Sin embargo, en 1988, una nueva generacion de políticos tomaba control de esa nave que, una vez más, revivía su esperanza seguros que la cruel maldición ahora si desapareciera para siempre. Carlos Salinas de Gortari, a la cabeza del grupo, durante cinco años lograba resultados increíbles y en los círculos internacionales se hablaba del “Milagro Mexicano”. Pero la maldición una vez más anunciaba su presencia con el estallido de una guerrilla que era solo el inicio de un feroz tornado que le costara la vida al candidato Luis Donaldo Colosio y, quien lo sustituyera, acosado por la maldición, aceptaba una devaluación innecesaria que de nuevo tendía al país en estado comatoso.
Con sus heridas sangrando, Mexico continuaba su vía crucis hasta que los mexicanos pensaran requerían un verdadero milagro. Y que mejor forma de ejecutarlo que dando esa responsabilidad a un imponente vaquero de casi 2 metros de estatura, una voz que hacia cimbrar la nación anunciando que finalmente llegaba el verdadero salvador y los mexicanos se postraban ante él como sus antepasados lo habían hecho con Cuauhtémoc y Moctezuma. Su nombre era Vicente Fox quien, calzando botas vaqueras y un abundante bigote, ratificaba la esperanza del país seguros era el Quetzalcóatl que tanto habían esperado. Pero, el mismo día de su victoria desaparecía el imponente vaquero y, como en la cinta “The Wizar of Oz”, de la trastienda, en lugar de un ogro feroz, emergía un hombre débil, hablantín, indeciso, para darnos cuenta la maldición regresaba para quitarle los espolones al bravo gallo.
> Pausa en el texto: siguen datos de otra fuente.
Lemma realloc_move_spec s p k n :
  rt_ok s -> req_ok s n -> holds s p k ->
  wp (realloc_move dbg codes early_base p k n) (realloc_post s p k n) s.
Proof.
  intros HS Hr Hp. unfold realloc_move. apply wp_bind. eapply wp_conseq; [by apply routed_malloc_spec|].
  intros s1 q [(HS1 & _ & _ & Hkept & Hcases) _]. destruct (q =? 0) eqn:Eq.
  { apply wp_ret. assert (q = 0) as -> by lia. split; [done|]. destruct Hcases as [[_ Hb]|(j & _ & _ & Hb)]; [left; done|].
    destruct (holds_pos s1 0 j HS1 ltac:(apply Hb; auto)); lia. }
  destruct Hcases as [[-> _]|(j & Hnj & Hfresh & Hb)]; [done|].
  assert (holds s1 q j) as Hq by (apply Hb; auto). assert (holds s1 p k) as Hp1 by (apply Hb; auto).
  assert (q <> p) as Hne by (intros ->; by apply (Hfresh k)).
  assert (forall r l, holds s r l -> q + j <= r \/ r + l <= q) as Hap.
  { intros r l Hrl. apply (holds_apart s1); [done|done|apply Hb; auto|]. intros ->. by apply (Hfresh l). }
  pose proof (Hap p k Hp) as Happ. destruct (holds_pos s p k HS Hp) as (_ & Hk & _). destruct Hr as [Hn _].
  assert (forall m x, scalar_copy q p (Z.to_nat (Z.min k n)) m x =
    if decide (q <= x < q + Z.min k n) then m (p + (x - q)) else m x) as Hcopy.
  { intros m x. rewrite scalar_copy_spec by lia. by rewrite Z2Nat.id by lia. }
  apply wp_bind, (wp_edit _ q j); [done|done|intros m x Hx; by rewrite Hcopy, decide_False by lia|].
  intros s2 HS2 Hb2 Hm2. apply wp_bind. eapply wp_conseq; [apply (routed_free_spec s2 p k HS2); by apply Hb2|].
  intros s3 _ (HS3 & _ & Hb3 & Hk3). apply wp_ret. split; [done|]. right. exists j.
  assert (forall r l, holds s3 r l <-> (r = q /\ l = j) \/ (r <> p /\ holds s r l)) as HB.
  { intros r l. rewrite (Hb3 r l), (Hb2 r l), (Hb r l). split; [intros [? [?|?]]; auto|intros [[-> ->]|[? ?]]; auto]. }
  split_and!; [done|done| |].
  - intros i Hi. rewrite (Hk3 q j) by (first [apply HB; auto|lia]). rewrite Hm2, Hcopy, decide_True by lia.
    replace (p + (q + i - q)) with (p + i) by lia. apply (Hkept p k); [done|lia].
  - intros r l x [Hrp Hrl] Hx. rewrite (Hk3 r l) by (first [apply HB; auto|lia]).
    rewrite Hm2, Hcopy, decide_False by (destruct (Hap r l Hrl); lia). by apply (Hkept r l).
Qed.
(** A file maps at the address the kernel answers, which is the one asked for
    if there is one. *)
Lemma file_map_spec f addr a numa pop s :
  os_mmap os (calls s) addr (fsize f) = inr a -> 0 < a -> (forall e, addr = Some e -> e = a) -> numa_fine dbg numa ->
  wp (file_map os dbg f addr numa pop) (fun s' r => r = inr a /\ kind s' = kind s /\
    (calls s < calls s' <= calls s + 3)%nat /\ objects s' = objects s /\
    maps s' = mkMapping a (fsize f) (backing_of f (calls s)) (foffset f) :: maps s) s.
Proof.
  intros Hos_a Ha Haddr Hn. unfold file_map, mmap64. apply wp_ebind. wp_go. rewrite Hos_a. wp_go.
  destruct (a =? 0) eqn:E; [lia|]. apply wp_assert; [done|]. unfold ok at 1. wp_go. set (s1 := set_maps _ _).
  assert (forall Q, Q s1 tt -> wp (match addr with Some expected => assert_ (expected =? a) | None => ret tt end) Q s1) as Hassert.
  { intros Q HQ. destruct addr as [e|]; [|by apply wp_ret]. apply wp_assert; [|done]. rewrite (Haddr e eq_refl). apply Z.eqb_refl. }
  apply Hassert. clear Hassert.
  apply (wp_ebind_ok _ _ (fun s' _ => maps s' = maps s1 /\ kind s' = kind s1 /\ objects s' = objects s1 /\ (calls s1 <= calls s' <= calls s1 + 1)%nat)).
  { destruct numa as [nm|]; [|unfold ok; apply wp_ret; eexists; split_and!; done || lia]. destruct Hn as [x Hx]. unfold mbind.
    eapply wp_bind, wp_lift; [exact Hx|]. apply wp_syscall; [apply Hos|]. eexists. split_and!; simpl; done || lia. }
  intros s2 _ (Hm & Hk & Ho & Hc).
  apply (wp_ebind_ok _ _ (fun s' _ => maps s' = maps s1 /\ kind s' = kind s1 /\ objects s' = objects s1 /\ (calls s2 <= calls s' <= calls s2 + 1)%nat)).
  { destruct pop as [[]|]; [unfold ok; apply wp_ret; eexists; split_and!; done || lia| |unfold ok; apply wp_ret; eexists; split_and!; done || lia].
    apply wp_syscall; [apply Hos|]. eexists. split_and!; simpl; done || lia. }
  intros s3 _ (Hm3 & Hk3 & Ho3 & Hc3). unfold ok. apply wp_ret. unfold s1 in Hc. simpl in Hc.
  split_and!; [done|by rewrite Hk3|lia|lia|by rewrite Ho3|by rewrite Hm3].
Qed.
End props.
Lemma grown_trans s s' s'' : grown s s' -> grown s' s'' -> grown s s''.
Proof. unfold grown. eauto. Qed.

Lemma covers_spec a m : covers a m = true <-> m_addr m <= a < m_addr m + m_size m.
Proof. unfold covers. rewrite andb_true_iff. lia. Qed.

Lemma chunk_index r i x : 0 < r_size r -> covers (r_start r + x) (chunk r i) = true <-> i = x / r_size r.
Proof.
  intros Hs. rewrite covers_spec. simpl. split.
  - intros H. apply (Z.div_unique_pos _ _ _ (x - r_size r * i)); lia.
  - intros ->. pose proof (Z.div_mod x (r_size r) ltac:(lia)). pose proof (Z.mod_pos_bound x (r_size r) Hs). lia.
Qed.

(** The object and the offset of a mapped byte are determined by the region
    and the byte's offset in it. *)
Lemma resolve_canon rs s r x b :
  canon rs s -> r ∈ rs -> reg_ok r -> 0 <= x < RESERVATION -> resolve s (r_start r + x) = Some b ->
  b = (chunk_object r (x / r_size r), x mod r_size r).
Proof.
  intros HC Hr Hok Hx. unfold resolve. destruct (List.find _ _) as [m|] eqn:E; [|done]. intros [= <-].
  apply List.find_some in E as [Hin Hc]. apply list_elem_of_In in Hin. pose proof Hc as Hcov. apply covers_spec in Hcov.
  destruct (HC m r Hin Hr) as (i & Hi & ->); [split; lia|]. apply chunk_index in Hc; [|apply Hok]. subst i. simpl. f_equal.
  pose proof (Z.div_mod x (r_size r) ltac:(pose proof (reg_size _ Hok); lia)). lia.
Qed.

(** Mapping one more chunk. *)
Lemma add_chunk rs s s' r i :
  canon rs s -> apart rs -> r ∈ rs -> reg_ok r -> 0 <= i -> r_size r * i + r_size r <= RESERVATION ->
  maps s' = chunk r i :: maps s ->
  canon rs s' /\ grown s s' /\ forall x, x / r_size r = i -> resolve s' (r_start r + x) <> None.
Proof.
  intros HC HA Hr Hok Hi Hend Hm. pose proof (reg_size _ Hok) as Hs. split_and!.
  - intros m r' Hin Hr' Hmeet. rewrite Hm in Hin. apply elem_of_cons in Hin as [->|Hin]; [|by apply HC].
    destruct (decide (r = r')) as [<-|Hne]; [by exists i|]. exfalso.
    destruct Hmeet as [H1 H2]. simpl in *. assert (0 <= r_size r * i) by nia. destruct (HA r r' Hr Hr' Hne); lia.
  - intros a b Hb. unfold resolve. rewrite Hm. cbn [List.find]. destruct (covers a (chunk r i)) eqn:E; [|exact Hb].
    pose proof E as Ec. apply covers_spec in Ec. cbn [m_addr m_size chunk] in Ec. assert (0 <= r_size r * i) by nia.
    replace a with (r_start r + (a - r_start r)) in Hb, E by lia. apply chunk_index in E; [|done].
    rewrite (resolve_canon rs s r (a - r_start r) b HC Hr Hok ltac:(lia) Hb). simpl. rewrite <- E. do 2 f_equal.
    pose proof (Z.div_mod (a - r_start r) (r_size r) ltac:(lia)) as Hd. rewrite <- E in Hd. lia.
  - intros x Hx. unfold resolve. rewrite Hm. cbn [List.find].
    assert (covers (r_start r + x) (chunk r i) = true) as -> by by apply chunk_index. done.
Qed.

Lemma within_spec lo hi a : within lo hi a = true <-> lo <= a < hi.
Proof. unfold within. rewrite andb_true_iff. lia. Qed.

Section extension.
Context (os : Os) (Hos : os_fine os) (dbg : bool) (numa : option Numa) (Hn : numa_fine dbg numa) (populate : option Populate).

Lemma next_multiple_page size : (PAGE | size) -> next_multiple_of size PAGE = size.
Proof.
  intros H. unfold next_multiple_of. apply Z.mod_divide in H; [|done]. by rewrite H.
Qed.

(** Opening a name and mapping it. *)
Lemma open_map_spec name size addr s :
  kind s = KShm -> Forall plain name -> (length name < 62)%nat ->
  (forall n, (calls s <= n <= calls s + 2)%nat -> exists a, os_mmap os n addr (next_multiple_of size PAGE) = inr a /\
     0 < a /\ (forall e, addr = Some e -> e = a)) ->
  wp (open_map os dbg numa populate name size addr) (fun s' res => exists x, res = inr x /\
    (kind s' = KShm /\ (exists n, (calls s <= n < calls s')%nat /\ os_mmap os n addr (next_multiple_of size PAGE) = inr (snd x)) /\
     (calls s' <= calls s + 5)%nat /\ 0 < snd x /\ (forall e, addr = Some e -> e = snd x) /\
     maps s' = mkMapping (snd x) (next_multiple_of size PAGE) (Opened (FdShm (47 :: name))) 0 :: maps s /\
     (fst x = true <-> objects s !! (47 :: name) = None))) s.
Proof.
  intros Hk Hpl Hlen Hans. unfold open_map, from_shm. apply wp_ebind, wp_bind. unfold backend_open. wp_go. rewrite Hk.
  eapply wp_conseq; [apply (shm_backend_open_spec os Hos name size); [by apply plain_nul|done]|].
  intros s1 r1 (f & -> & (Hm1 & Hk1 & Hc1) & Ef & Hcr & _). unfold ok. wp_go. apply wp_ebind, wp_bind.
  destruct (Hans (calls s1) Hc1) as (a & Ea & Ha & Hadr).
  assert (fsize f = next_multiple_of size PAGE) as Esz by by rewrite Ef.
  eapply wp_conseq; [apply (file_map_spec os Hos dbg f addr a); [by rewrite Esz|done|done|exact Hn]|].
  intros s2 r2 (-> & Hk2 & Hc2 & _ & Hm2). wp_go. eexists. split; [done|]. cbn [fst snd]. split_and!; try done; try lia.
  - congruence.
  - exists (calls s1). split; [lia|done].
  - rewrite Hm2, Hm1, Esz. f_equal. unfold backing_of. by rewrite Ef.
Qed.

(** The name of a region's chunk, as the code computes it. *)
Lemma chunk_id id r i :
  id_is id (r_name r) -> (length (r_name r) <= 40)%nat ->
  exists id', Id.with_suffix id (digits 20 i) = Done id' /\ Id.as_str id' = Done (chunk_name (r_name r) i) /\
    Forall plain (chunk_name (r_name r) i) /\ (length (chunk_name (r_name r) i) < 62)%nat.
Proof.
  intros Hid Hlen. pose proof (length_digits 20 i) as Hd.
  destruct (with_suffix_spec id (r_name r) (digits 20 i) Hid (digits_plain 20 i) ltac:(unfold Id.SIZE; lia)) as (id' & Ei & Hid').
  exists id'. split_and!; [done|by apply as_str_spec|apply Hid'|]. unfold chunk_name. rewrite length_app. simpl. lia.
Qed.

(** The kernel honours [MAP_FIXED]. *)
Lemma fixed_answer size e s :
  0 < e -> forall n, (calls s <= n <= calls s + 2)%nat -> exists a, os_mmap os n (Some e) size = inr a /\ 0 < a /\ (forall e', Some e = Some e' -> e' = a).
Proof. intros He n _. exists e. split_and!; [apply Hos|done|congruence]. Qed.

Lemma chunk_map {A} id r i s (k : bool * Z -> M Vm (RError + A)) Q :
  kind s = KShm -> id_is id (r_name r) -> reg_ok r -> 0 <= i ->
  (forall s' x, kind s' = KShm -> (calls s <= calls s' <= calls s + 5)%nat -> maps s' = chunk r i :: maps s ->
     (fst x = true <-> objects s !! (47 :: chunk_name (r_name r) i) = None) -> wp (k x) Q s') ->
  wp (id' <- lift (Id.with_suffix id (digits 20 i)) ;; name <- lift (Id.as_str id') ;;
      ebind (open_map os dbg numa populate name (r_size r) (Some (r_start r + r_size r * i))) k) Q s.
Proof.
  intros Hk Hid Hok Hi HQ. pose proof (reg_name _ Hok) as [Hpl Hlen]. pose proof (reg_size _ Hok) as Hs.
  pose proof (reg_start _ Hok) as Hst. destruct (chunk_id id r i Hid Hlen) as (id' & Ei & En & Hp & Hl).
  eapply wp_bind, wp_lift; [exact Ei|]. eapply wp_bind, wp_lift; [exact En|].
  eapply wp_ebind_ok; [apply open_map_spec; [done|done|done|apply fixed_answer; nia]|].
  intros s' x (Hk' & (n & Hc & _) & Hc' & _ & Ha & Hm & Hcr). apply HQ; [done|lia| |done].
  rewrite Hm, <- (Ha _ eq_refl), next_multiple_page by apply Hok. done.
Qed.

Lemma seq_map_spec q r off s :
  kind s = KShm -> is_region q r -> reg_ok r -> 0 <= off ->
  wp (seq_map os dbg numa populate q off) (fun s' res => exists x, res = inr x /\ kind s' = KShm /\
    (calls s <= calls s')%nat /\ maps s' = chunk r (off / r_size r) :: maps s) s.
Proof.
  intros Hk (id & c & -> & Hid) Hok Hoff. pose proof (reg_size _ Hok) as Hs. cbn [seq_map seq_size].
  apply chunk_map; [done|done|done|apply Z.div_pos; lia|]. intros s' x Hk' Hc Hm _. unfold ok. apply wp_ret.
  exists tt. split_and!; [done|done|lia|done].
Qed.

(** ** The page-fault handler of a heap *)
Context (size_local size_remote size_slab : Z) (Hsl : 0 < size_local) (Hsr : 0 < size_remote) (Hss : 0 < size_slab).
Context (rs : list reg) (Hap : apart rs) (rl rr rd : reg) (Hrl : rl ∈ rs) (Hrr : rr ∈ rs) (Hrd : rd ∈ rs)
  (Hokl : reg_ok rl) (Hokr : reg_ok rr) (Hokd : reg_ok rd) (ql qr qd : Sequential)
  (Hql : is_region ql rl) (Hqr : is_region qr rr) (Hqd : is_region qd rd).

(** The slabs in use, and one chunk more, fit the reservations. *)
Definition fits_reservations (len : Z) : Prop :=
  0 <= len /\ len * size_local + r_size rl <= RESERVATION /\ len * size_remote + r_size rr <= RESERVATION /\
  len * size_slab + r_size rd <= RESERVATION /\
  r_start rl + RESERVATION < 2 ^ 64 /\ r_start rr + RESERVATION < 2 ^ 64 /\ r_start rd + RESERVATION < 2 ^ 64.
La nave regresaba a su penoso navegar y, ya invadidos por el pánico, desesperados preguntábamos ¿Quién podría destruir la maldición? Era natural pensar en aquella pandilla experta en los trucos inventados por los viejos revolucionarios. Regresemos a nuestros orígenes pues es sabido que vale más malo conocido que bueno por conocer, y para que la cuña apriete debe ser del mismo palo. El pueblo, invadido por la histeria, se volcaba ahora hacia un joven candidato y su bella gaviota, Enrique Peña Nieto, no enviado por un maestro, sino por una maestra, Alva Esther Gordillo, solo para comprobar que mala hierba nunca muere y esa pandilla era la victima original de la maldición que siempre habían cargado con ellos.
Esa maldición que gravara en la profundidad de sus interiores la tabla de esos mandamientos; corrupción, ineptitud, deshonra, la violencia y la traición. Una maldición que, como tiro de gracia, ahora nos ha servido al arriero del apocalipsis con sus mulas hambrientas anunciando la destrucción final, y ya no hay más tiempo para invertirlo en esa espera que nunca ha llegado, tal vez porque nunca la hemos merecido.